* Your instructions *
Read the records and gather each line that includes "observed".

┌────────

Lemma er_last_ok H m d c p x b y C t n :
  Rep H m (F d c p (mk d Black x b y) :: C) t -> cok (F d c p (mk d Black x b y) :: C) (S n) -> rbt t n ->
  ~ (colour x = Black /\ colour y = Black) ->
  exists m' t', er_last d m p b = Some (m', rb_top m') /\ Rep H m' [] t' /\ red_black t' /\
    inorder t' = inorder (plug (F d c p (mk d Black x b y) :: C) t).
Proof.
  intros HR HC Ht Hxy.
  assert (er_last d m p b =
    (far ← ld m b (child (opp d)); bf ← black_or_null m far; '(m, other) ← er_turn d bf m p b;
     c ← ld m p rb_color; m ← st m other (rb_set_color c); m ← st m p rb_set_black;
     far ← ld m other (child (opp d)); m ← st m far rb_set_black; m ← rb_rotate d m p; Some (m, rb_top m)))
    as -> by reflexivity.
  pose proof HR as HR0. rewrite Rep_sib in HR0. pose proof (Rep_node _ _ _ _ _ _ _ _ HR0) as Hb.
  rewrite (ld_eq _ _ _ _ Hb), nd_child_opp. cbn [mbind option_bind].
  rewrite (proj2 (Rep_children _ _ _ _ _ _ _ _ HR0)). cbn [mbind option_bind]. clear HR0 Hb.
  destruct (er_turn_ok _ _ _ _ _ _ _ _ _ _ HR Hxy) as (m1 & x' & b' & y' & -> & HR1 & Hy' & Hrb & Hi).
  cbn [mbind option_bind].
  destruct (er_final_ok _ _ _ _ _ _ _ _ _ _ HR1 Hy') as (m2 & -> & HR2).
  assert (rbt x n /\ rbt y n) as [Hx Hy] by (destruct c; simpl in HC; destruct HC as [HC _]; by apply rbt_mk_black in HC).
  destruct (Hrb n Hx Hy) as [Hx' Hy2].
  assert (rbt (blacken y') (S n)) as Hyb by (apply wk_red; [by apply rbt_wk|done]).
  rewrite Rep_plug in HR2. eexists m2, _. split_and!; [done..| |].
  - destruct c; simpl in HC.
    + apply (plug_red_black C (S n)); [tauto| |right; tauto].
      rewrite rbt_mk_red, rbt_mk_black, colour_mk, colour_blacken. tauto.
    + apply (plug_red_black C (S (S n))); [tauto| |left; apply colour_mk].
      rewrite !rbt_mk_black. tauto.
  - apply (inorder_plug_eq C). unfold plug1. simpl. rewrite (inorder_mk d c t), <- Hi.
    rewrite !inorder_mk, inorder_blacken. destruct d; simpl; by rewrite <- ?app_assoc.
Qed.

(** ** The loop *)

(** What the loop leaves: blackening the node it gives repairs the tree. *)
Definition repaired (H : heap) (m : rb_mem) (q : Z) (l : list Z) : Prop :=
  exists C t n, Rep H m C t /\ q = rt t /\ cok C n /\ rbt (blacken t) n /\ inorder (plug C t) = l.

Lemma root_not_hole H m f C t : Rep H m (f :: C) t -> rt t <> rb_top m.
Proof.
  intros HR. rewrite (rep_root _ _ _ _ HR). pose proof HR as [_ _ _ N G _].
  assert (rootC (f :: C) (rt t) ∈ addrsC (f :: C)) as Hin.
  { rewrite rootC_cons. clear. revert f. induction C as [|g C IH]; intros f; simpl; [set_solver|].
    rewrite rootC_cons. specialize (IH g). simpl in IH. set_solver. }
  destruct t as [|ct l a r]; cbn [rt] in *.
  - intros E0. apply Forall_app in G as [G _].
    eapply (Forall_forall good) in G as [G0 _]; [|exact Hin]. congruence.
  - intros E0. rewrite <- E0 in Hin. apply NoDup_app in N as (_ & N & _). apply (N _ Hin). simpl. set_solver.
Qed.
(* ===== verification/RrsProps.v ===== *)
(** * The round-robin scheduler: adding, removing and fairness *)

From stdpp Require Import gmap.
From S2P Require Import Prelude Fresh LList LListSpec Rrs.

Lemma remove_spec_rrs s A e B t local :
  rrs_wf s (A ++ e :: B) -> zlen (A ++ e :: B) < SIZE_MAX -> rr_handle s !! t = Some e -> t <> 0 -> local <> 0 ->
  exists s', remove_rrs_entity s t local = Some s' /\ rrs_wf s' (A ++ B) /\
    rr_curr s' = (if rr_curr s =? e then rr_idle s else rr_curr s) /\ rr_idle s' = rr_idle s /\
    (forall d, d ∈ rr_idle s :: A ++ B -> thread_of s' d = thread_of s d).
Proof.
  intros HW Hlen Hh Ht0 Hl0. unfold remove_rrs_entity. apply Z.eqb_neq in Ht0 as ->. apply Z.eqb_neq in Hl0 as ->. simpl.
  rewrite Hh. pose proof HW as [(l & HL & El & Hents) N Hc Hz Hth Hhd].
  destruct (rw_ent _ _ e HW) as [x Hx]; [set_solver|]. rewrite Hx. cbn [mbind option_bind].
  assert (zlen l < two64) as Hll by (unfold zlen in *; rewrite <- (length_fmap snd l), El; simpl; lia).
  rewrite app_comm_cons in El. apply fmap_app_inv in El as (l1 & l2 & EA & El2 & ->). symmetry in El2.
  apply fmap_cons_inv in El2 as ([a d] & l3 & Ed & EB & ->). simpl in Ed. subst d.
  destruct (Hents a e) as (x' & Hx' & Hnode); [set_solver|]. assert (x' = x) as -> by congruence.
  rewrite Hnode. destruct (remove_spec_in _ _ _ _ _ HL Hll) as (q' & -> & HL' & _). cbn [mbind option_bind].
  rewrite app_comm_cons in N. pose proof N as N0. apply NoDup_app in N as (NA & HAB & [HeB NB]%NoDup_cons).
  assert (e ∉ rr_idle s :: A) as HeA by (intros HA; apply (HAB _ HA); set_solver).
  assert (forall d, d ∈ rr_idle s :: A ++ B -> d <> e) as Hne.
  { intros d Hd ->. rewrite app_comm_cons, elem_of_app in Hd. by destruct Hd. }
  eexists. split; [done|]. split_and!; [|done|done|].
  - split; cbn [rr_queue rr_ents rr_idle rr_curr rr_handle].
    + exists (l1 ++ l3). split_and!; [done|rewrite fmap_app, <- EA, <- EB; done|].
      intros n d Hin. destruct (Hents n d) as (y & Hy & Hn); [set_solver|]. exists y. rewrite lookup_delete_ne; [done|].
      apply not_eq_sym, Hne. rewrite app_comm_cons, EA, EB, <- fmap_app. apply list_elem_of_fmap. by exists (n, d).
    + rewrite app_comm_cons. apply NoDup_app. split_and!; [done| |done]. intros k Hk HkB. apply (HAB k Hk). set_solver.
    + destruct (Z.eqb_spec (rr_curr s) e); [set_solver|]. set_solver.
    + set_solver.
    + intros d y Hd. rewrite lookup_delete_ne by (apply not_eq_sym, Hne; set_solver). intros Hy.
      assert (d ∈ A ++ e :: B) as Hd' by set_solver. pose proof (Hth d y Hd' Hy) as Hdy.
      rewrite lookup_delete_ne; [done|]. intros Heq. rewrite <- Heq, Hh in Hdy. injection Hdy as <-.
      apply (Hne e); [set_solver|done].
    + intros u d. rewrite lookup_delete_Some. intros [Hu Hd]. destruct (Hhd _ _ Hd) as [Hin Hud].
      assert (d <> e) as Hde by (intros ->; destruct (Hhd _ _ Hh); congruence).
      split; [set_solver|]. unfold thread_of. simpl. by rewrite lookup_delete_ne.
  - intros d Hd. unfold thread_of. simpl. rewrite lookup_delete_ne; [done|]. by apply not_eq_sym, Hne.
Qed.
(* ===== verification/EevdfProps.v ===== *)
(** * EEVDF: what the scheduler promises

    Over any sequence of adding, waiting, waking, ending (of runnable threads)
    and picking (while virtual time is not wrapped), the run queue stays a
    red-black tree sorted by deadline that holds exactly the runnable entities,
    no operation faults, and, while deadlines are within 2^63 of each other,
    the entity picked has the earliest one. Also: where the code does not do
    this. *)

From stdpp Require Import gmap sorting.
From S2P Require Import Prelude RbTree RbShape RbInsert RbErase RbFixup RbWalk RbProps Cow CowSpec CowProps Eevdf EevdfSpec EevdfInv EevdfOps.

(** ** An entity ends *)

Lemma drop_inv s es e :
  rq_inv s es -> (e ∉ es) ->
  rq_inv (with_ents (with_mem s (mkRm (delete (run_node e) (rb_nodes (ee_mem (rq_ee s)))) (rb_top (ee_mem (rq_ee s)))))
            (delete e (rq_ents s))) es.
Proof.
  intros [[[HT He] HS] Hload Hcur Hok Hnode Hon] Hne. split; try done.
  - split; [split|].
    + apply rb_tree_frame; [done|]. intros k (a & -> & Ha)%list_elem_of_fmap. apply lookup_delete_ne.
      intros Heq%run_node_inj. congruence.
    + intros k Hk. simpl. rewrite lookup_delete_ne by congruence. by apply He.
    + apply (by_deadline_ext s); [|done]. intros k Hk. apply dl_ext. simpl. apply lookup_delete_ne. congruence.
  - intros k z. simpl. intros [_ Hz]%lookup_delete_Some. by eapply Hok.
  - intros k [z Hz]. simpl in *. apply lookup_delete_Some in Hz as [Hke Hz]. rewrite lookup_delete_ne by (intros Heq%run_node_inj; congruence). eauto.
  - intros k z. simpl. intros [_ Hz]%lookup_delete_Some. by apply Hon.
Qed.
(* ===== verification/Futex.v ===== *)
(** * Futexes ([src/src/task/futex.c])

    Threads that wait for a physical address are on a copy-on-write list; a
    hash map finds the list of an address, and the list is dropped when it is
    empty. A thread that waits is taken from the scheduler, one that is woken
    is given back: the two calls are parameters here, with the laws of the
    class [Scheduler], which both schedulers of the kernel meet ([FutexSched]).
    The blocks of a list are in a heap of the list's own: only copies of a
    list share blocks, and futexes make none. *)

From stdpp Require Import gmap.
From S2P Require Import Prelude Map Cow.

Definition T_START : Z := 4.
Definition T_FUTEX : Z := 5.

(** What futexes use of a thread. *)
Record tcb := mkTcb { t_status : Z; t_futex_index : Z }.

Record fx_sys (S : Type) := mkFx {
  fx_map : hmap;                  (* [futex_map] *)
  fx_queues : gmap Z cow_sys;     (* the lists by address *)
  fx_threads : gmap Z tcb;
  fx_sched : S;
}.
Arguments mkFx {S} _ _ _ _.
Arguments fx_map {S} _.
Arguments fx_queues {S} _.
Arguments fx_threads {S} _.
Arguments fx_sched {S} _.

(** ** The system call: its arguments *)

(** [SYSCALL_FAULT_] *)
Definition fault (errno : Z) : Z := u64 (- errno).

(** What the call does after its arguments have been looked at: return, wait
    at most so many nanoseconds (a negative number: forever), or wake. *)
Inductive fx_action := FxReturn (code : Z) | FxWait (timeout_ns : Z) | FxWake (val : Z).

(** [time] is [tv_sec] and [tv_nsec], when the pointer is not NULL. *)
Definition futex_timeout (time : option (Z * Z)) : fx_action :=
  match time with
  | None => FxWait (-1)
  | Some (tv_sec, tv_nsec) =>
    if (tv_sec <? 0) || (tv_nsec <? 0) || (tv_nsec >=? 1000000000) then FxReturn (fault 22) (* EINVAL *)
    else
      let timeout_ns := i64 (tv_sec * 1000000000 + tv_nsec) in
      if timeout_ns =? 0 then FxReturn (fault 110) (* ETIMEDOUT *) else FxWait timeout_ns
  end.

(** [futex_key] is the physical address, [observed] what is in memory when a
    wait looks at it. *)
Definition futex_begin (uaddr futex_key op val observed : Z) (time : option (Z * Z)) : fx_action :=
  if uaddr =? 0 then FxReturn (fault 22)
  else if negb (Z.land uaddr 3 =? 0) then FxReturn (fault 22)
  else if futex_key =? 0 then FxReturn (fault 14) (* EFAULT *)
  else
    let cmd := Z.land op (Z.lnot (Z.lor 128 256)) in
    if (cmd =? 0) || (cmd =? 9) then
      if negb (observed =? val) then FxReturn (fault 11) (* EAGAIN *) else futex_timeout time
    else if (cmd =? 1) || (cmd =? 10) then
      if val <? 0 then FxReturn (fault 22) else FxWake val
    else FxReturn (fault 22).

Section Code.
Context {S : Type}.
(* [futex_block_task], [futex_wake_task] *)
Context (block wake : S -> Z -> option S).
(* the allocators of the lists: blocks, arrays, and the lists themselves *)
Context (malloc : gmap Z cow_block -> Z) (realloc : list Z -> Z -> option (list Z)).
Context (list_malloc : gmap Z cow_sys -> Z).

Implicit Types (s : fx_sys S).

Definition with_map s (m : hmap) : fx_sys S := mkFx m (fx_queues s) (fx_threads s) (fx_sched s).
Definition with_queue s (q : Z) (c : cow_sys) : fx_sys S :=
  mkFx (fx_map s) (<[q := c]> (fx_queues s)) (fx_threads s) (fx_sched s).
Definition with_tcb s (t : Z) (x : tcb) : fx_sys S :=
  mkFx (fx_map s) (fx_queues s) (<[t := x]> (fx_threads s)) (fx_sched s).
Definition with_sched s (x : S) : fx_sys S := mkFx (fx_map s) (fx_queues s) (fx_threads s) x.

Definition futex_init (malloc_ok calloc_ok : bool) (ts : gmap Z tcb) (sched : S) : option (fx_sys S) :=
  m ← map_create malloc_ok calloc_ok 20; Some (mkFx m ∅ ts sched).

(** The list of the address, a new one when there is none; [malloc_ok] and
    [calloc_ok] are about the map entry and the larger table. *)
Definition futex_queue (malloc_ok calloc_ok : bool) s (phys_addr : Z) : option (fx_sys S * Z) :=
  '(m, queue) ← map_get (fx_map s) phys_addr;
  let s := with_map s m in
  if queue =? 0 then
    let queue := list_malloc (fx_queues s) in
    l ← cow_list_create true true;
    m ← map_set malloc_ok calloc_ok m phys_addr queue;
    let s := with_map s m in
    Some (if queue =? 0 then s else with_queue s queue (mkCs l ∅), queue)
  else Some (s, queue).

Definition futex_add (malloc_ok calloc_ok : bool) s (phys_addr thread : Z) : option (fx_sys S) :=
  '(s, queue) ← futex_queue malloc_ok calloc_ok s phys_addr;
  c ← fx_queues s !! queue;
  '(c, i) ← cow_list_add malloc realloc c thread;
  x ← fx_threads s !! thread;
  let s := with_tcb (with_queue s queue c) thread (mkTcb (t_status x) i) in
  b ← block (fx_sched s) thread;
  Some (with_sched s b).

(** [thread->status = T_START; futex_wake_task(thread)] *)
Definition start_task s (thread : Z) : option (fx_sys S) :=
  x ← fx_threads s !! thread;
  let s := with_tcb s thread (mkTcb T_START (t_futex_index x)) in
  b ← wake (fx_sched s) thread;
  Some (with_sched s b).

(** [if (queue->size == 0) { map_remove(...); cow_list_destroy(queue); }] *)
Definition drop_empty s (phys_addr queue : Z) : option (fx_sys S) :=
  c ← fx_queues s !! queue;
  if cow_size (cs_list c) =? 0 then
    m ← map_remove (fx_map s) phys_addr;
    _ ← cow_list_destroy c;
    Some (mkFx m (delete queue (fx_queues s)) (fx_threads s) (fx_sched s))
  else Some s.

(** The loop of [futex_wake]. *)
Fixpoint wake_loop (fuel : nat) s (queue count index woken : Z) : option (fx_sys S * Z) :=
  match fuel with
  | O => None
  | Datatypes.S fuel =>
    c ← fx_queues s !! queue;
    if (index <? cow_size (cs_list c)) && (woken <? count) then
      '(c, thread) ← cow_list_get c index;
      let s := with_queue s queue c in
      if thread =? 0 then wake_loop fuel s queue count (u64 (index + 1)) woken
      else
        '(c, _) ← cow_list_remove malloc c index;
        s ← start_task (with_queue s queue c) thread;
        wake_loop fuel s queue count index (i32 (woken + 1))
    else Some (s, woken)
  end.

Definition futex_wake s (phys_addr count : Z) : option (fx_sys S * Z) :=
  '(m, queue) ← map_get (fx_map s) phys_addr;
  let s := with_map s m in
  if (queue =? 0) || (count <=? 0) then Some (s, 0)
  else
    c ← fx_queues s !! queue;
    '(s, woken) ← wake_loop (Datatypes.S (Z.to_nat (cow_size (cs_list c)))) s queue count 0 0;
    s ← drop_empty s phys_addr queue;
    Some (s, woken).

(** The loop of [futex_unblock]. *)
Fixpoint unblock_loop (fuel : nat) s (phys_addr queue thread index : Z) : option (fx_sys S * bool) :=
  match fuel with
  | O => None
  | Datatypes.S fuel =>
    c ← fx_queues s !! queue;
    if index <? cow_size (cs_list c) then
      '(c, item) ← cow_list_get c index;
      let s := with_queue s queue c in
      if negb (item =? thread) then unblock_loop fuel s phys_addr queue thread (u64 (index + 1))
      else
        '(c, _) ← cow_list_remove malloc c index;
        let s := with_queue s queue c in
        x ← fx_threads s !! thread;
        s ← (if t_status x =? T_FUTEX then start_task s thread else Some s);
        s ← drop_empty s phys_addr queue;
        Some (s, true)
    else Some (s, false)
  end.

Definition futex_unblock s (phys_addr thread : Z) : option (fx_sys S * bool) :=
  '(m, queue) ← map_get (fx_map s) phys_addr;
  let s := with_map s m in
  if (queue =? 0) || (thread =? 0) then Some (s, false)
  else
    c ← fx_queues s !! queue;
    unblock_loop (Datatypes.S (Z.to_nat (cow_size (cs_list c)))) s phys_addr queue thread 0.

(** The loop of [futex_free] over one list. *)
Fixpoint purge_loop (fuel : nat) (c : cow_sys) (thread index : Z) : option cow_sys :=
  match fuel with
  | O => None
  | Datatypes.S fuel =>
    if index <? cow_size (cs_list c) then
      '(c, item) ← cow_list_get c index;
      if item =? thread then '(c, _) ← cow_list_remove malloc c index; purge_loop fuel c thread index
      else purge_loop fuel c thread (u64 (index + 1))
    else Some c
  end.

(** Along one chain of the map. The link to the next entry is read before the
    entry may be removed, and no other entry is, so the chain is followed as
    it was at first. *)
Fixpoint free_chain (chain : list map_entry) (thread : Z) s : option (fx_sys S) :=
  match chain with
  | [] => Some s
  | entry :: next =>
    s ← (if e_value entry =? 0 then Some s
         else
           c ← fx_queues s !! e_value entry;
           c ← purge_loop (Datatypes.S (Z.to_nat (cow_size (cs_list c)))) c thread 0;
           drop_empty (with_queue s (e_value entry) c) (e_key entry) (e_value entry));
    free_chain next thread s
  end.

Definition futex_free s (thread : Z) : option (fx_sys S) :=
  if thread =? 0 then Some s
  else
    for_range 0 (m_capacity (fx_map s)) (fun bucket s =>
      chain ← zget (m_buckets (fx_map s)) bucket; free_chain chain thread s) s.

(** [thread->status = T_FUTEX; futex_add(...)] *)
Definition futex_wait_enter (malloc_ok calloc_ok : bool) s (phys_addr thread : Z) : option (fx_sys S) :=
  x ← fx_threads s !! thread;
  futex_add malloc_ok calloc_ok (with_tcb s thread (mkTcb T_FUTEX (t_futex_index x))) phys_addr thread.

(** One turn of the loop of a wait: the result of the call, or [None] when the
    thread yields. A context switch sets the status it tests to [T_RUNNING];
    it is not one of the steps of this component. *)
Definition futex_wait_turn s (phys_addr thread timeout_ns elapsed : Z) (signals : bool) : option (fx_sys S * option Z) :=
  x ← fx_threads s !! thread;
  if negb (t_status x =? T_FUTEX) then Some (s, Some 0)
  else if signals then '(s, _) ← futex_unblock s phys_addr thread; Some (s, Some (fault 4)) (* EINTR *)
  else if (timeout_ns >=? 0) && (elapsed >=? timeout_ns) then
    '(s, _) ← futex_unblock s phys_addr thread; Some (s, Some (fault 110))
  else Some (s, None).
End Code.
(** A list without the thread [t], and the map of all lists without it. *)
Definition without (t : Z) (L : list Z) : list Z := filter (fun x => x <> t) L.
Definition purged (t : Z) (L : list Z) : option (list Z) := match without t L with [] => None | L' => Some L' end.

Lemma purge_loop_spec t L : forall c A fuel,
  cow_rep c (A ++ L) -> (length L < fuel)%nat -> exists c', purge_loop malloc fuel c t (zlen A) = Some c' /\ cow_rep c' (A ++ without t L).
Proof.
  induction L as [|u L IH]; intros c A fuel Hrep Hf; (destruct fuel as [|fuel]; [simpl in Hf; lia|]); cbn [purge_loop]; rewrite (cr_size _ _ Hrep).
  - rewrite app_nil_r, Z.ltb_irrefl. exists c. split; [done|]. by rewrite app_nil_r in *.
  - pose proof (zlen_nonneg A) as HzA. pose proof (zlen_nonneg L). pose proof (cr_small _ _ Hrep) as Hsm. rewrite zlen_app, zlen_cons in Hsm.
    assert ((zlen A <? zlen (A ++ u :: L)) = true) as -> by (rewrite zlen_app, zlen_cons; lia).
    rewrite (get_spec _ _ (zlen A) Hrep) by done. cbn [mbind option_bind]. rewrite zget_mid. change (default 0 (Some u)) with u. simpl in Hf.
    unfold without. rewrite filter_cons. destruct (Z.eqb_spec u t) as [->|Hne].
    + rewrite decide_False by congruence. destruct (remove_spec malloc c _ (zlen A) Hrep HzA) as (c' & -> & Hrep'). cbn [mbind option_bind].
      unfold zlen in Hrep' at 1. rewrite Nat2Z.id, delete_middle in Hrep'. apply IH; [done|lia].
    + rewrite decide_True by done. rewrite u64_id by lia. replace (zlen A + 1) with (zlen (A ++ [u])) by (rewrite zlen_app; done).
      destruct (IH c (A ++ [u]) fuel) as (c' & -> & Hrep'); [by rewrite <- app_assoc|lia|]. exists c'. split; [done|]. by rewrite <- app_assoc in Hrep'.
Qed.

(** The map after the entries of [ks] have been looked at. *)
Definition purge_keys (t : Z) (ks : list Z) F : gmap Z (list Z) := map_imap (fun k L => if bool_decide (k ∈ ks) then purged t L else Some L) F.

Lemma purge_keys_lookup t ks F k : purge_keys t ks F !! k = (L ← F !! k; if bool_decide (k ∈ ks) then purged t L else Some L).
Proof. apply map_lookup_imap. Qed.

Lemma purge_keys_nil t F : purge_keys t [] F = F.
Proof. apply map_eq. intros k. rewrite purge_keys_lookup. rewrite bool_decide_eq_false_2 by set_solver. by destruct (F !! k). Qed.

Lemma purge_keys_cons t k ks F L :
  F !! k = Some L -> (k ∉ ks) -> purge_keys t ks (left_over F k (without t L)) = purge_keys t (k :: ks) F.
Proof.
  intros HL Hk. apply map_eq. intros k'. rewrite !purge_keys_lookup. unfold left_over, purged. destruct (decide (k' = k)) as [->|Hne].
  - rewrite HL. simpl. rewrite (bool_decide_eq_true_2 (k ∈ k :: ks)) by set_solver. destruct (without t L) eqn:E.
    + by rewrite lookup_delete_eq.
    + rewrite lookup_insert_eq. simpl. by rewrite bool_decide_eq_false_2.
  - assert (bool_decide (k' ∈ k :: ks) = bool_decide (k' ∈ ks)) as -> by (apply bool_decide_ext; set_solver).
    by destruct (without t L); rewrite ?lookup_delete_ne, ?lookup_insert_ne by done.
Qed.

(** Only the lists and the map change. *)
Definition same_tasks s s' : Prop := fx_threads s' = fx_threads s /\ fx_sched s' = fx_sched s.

└────────

* Answer for the task *
(** [futex_key] is the physical address, [observed] what is in memory when a
Definition futex_begin (uaddr futex_key op val observed : Z) (time : option (Z * Z)) : fx_action :=
      if negb (observed =? val) then FxReturn (fault 11) (* EAGAIN *) else futex_timeout time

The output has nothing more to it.